Here’s what I was able to clear off my TBR bookshelf this August:

The Switch by Beth O’Leary
Rom-Com
Ordered to take a two-month sabbatical after blowing a big presentation at work, Leena escapes to her grandmother Eileen’s house for some overdue rest. Newly single and about to turn eighty, Eileen would like a second chance at love. But her tiny Yorkshire village doesn’t offer many eligible gentlemen… So Leena proposes a solution: a two-month swap. Eileen can live in London and look for love, and Leena will look after everything in rural Yorkshire.

My Review:
4 stars
A genuine and absolute delight! This book follows Eileen Cotton and her granddaughter Leena as they switch places for two months – Eileen moves into Leena’s posh warehouse flat in London and Leena takes up residence at Eileen’s cottage in the Yorkshire Dales. The story is told in dual POVs and because of that we have two whole casts of characters to fall in love with – each of them unique and fully realized. If you like found family, Gilmore Girls vibes, or wacky British village shenanigans – pick this one up!

Girl in Snow by Danya Kukafka
Mystery
When a beloved high schooler named Lucinda Hayes is found murdered, no one in her sleepy Colorado suburb is untouched—not the boy who loved her too much; not the girl who wanted her perfect life; not the officer assigned to investigate her murder. In the aftermath of the tragedy, these three indelible characters—Cameron, Jade, and Russ—must each confront their darkest secrets in an effort to find solace, the truth, or both.

My Review:
2 stars
Danya Kukafka writes beautifully. Unfortunately, for me, this particular story was just super slow and not that memorable.

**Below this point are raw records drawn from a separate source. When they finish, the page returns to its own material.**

(** * picosdk.library: a shallow embedding of the [Library] adapter

  The development follows [picosdk/library.py].  Python floats are IEEE
  binary64 values and are modelled by Rocq's primitive floats, whose
  behaviour is specified through [Prim2SF] and the [SpecFloat] operations.
  Python integers are [Z].  Calls into the native driver are modelled by an
  oracle that sees the whole history of native calls; every native call is
  appended to that history, so "no native call was made" is a statement
  about the history. *)

From stdpp Require Import base list gmap strings.
From Stdlib Require Import ZArith Floats Lia Bool Ascii.
From Stdlib Require DecimalString.

Local Open Scope Z_scope.

(** ** Python floats *)

Module PyFloat.

(** The order of binary64 values, read off [SFcompare]: every value that is
    not a NaN is sent to a triple of integers compared lexicographically. *)
Definition sf_key (x : spec_float) : Z * Z * Z :=
  match x with
  | S754_nan => (0, 0, 0)
  | S754_zero _ => (0, 0, 0)
  | S754_infinity s => (if s then -2 else 2, 0, 0)
  | S754_finite s m e => if s then (-1, - e, - Zpos m) else (1, e, Zpos m)
  end.

Definition sf_is_nan (x : spec_float) : bool :=
  match x with S754_nan => true | _ => false end.

Definition lex_lt (a b : Z * Z * Z) : Prop :=
  let '(a1, a2, a3) := a in
  let '(b1, b2, b3) := b in
  a1 < b1 \/ (a1 = b1 /\ (a2 < b2 \/ (a2 = b2 /\ a3 < b3))).

Definition lex_le (a b : Z * Z * Z) : Prop :=
  let '(a1, a2, a3) := a in
  let '(b1, b2, b3) := b in
  a1 < b1 \/ (a1 = b1 /\ (a2 < b2 \/ (a2 = b2 /\ a3 <= b3))).

Definition is_nan (x : float) : bool := sf_is_nan (Prim2SF x).
Definition key (x : float) : Z * Z * Z := sf_key (Prim2SF x).

(** Python's [a < b], [a <= b], [a > b] and [a >= b] on floats. *)
Definition lt (a b : float) : bool := PrimFloat.ltb a b.
Definition le (a b : float) : bool := PrimFloat.leb a b.
Definition gt (a b : float) : bool := PrimFloat.ltb b a.
Definition ge (a b : float) : bool := PrimFloat.leb b a.

(** [int(x)] on a float: truncation towards zero; [None] stands for the
    OverflowError (infinities) and ValueError (NaN) Python raises. *)
Definition sf_trunc (x : spec_float) : option Z :=
  match x with
  | S754_nan => None
  | S754_infinity _ => None
  | S754_zero _ => Some 0
  | S754_finite s m e =>
      let a := if 0 <=? e then Zpos m * 2 ^ e else Zpos m / 2 ^ (- e) in
      Some (if s then - a else a)
  end.

Definition trunc (x : float) : option Z := sf_trunc (Prim2SF x).

(** [float(n)] for an integer that fits a signed 63-bit word. *)
Definition of_Z (n : Z) : float :=
  if n <? 0 then PrimFloat.opp (PrimFloat.of_uint63 (Uint63.of_Z (- n)))
  else PrimFloat.of_uint63 (Uint63.of_Z n).

End PyFloat.

(** ** ctypes values and the native driver *)

Inductive ctype :=
  | c_int16 | c_uint16 | c_int32 | c_uint32 | c_float | c_double | c_void_p | c_char_p.

#[global] Instance ctype_eq_dec : EqDecision ctype.
Proof. solve_decision. Defined.

(** The Python values the wrappers put into the argument tuple of a native
    call.  [PyCObj ty x init] is the ctypes scalar [ty(init)] held by the
    local variable [x]; [PyAddr x] is the address of the buffer [x]. *)
Inductive pyval :=
  | PyNone
  | PyBool (b : bool)
  | PyInt (n : Z)
  | PyFloat (x : float)
  | PyBytes (s : string)
  | PyAddr (buffer : string)
  | PyCObj (ty : ctype) (var : string) (init : Z).

(** What reaches the native function: [None], [byref(obj)], a character
    buffer, or [argtype(arg)], kept as the pair of the ctypes constructor and
    its argument. *)
Inductive carg :=
  | CNone
  | CByRef (ty : ctype) (var : string)
  | CBuffer (var : string)
  | CConv (argtype : ctype) (arg : pyval).

(** The native entry points [make_symbol] may bind on a [Library]. *)
Inductive native :=
  | _open_unit | _close_unit | _get_unit_info | _set_channel | _set_digital_port
  | _memory_segments | _get_timebase | _get_timebase2 | _set_trigger
  | _set_simple_trigger | _run_block | _ready | _is_ready | _maximum_value
  | _get_values | _set_data_buffer | _stop.

#[global] Instance native_eq_dec : EqDecision native.
Proof. solve_decision. Defined.

(** What a native function hands back: its return value and what it wrote
    through the pointers it was given, by the name of the variable. *)
Inductive cval :=
  | VInt (n : Z)
  | VFloat (x : float)
  | VBytes (s : string)
  | VSamples (l : list Z).

Record response := {
  ret : Z;
  outs : list (string * cval)
}.

Record event := {
  ev_sym : native;
  ev_args : list carg;
  ev_resp : response
}.

Definition history := list event.

(** The driver is a black box: its answer may depend on every call made so
    far. *)
Definition native_driver := history -> native -> list carg -> response.

(** ** Exceptions and the wrapper monad *)

(** A formatted message, kept as its fragments: literal text and [%s] of a
    string, an integer or a float. *)
Inductive frag :=
  | Text (s : string)
  | Str (s : string)
  | Num (n : Z)
  | Flt (x : float).

Definition message := list frag.

Inductive exn :=
  | TypeError (m : message)
  | KeyError (m : message)
  | ValueError (m : message)
  | AttributeError (m : message)
  | IndexError (m : message)
  | NotImplementedError (m : message)
  | PicoError (m : message)
  | DeviceNotFoundError (m : message)
  | ArgumentOutOfRangeError (m : message)
  | ValidRangeEnumValueNotValidForThisDevice (m : message)
  | DeviceCannotSegmentMemoryError (m : message)
  | InvalidMemorySegmentsError (m : message)
  | InvalidTimebaseError (m : message)
  | InvalidTriggerParameters (m : message)
  | InvalidCaptureParameters (m : message)
  | UnknownConstantError (m : message).

Inductive result (A : Type) :=
  | Ok (a : A)
  | Raise (e : exn).
Arguments Ok {A} a.
Arguments Raise {A} e.

(** A wrapper runs against a driver, from the history of native calls made
    so far, and yields its result with the extended history. *)
Definition M (A : Type) := native_driver -> history -> result A * history.

Definition ret_ {A} (a : A) : M A := fun _ h => (Ok a, h).
Definition raise {A} (e : exn) : M A := fun _ h => (Raise e, h).
Definition bind {A B} (m : M A) (k : A -> M B) : M B :=
  fun drv h =>
    match m drv h with
    | (Ok a, h') => k a drv h'
    | (Raise e, h') => (Raise e, h')
    end.

(** [try: m except E: handler] for the exceptions selected by [catches]. *)
Definition try_except {A} (m : M A) (catches : exn -> bool) (handler : M A) : M A :=
  fun drv h =>
    match m drv h with
    | (Raise e, h') => if catches e then handler drv h' else (Raise e, h')
    | r => r
    end.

The Round House Louise Erdrich
Literary Fiction
One of the most revered novelists of our time – a brilliant chronicler of Native-American life – Louise Erdrich returns to the territory of her bestselling, Pulitzer Prize finalist The Plague of Doves with The Round House, transporting readers to the Ojibwe reservation in North Dakota. It is an exquisitely told story of a boy on the cusp of manhood who seeks justice and understanding in the wake of a terrible crime that upends and forever transforms his family.

My Review:
5 stars
It’s 1988 on an Ojibwe reservation in North Dakota and 13-year-old Joe’s world is turned upside down when his mother is sexually assaulted. Sadly, she doesn’t know exactly where she was when the attack occurred, making it difficult to determine whose jurisdiction the case falls under – state, federal, or tribal. This sets up the mystery at the heart of the novel. Joe and his friends, as well as his father, are trying to figure out the perpetrator – and once they do, they grapple with how justice will be served and by whom.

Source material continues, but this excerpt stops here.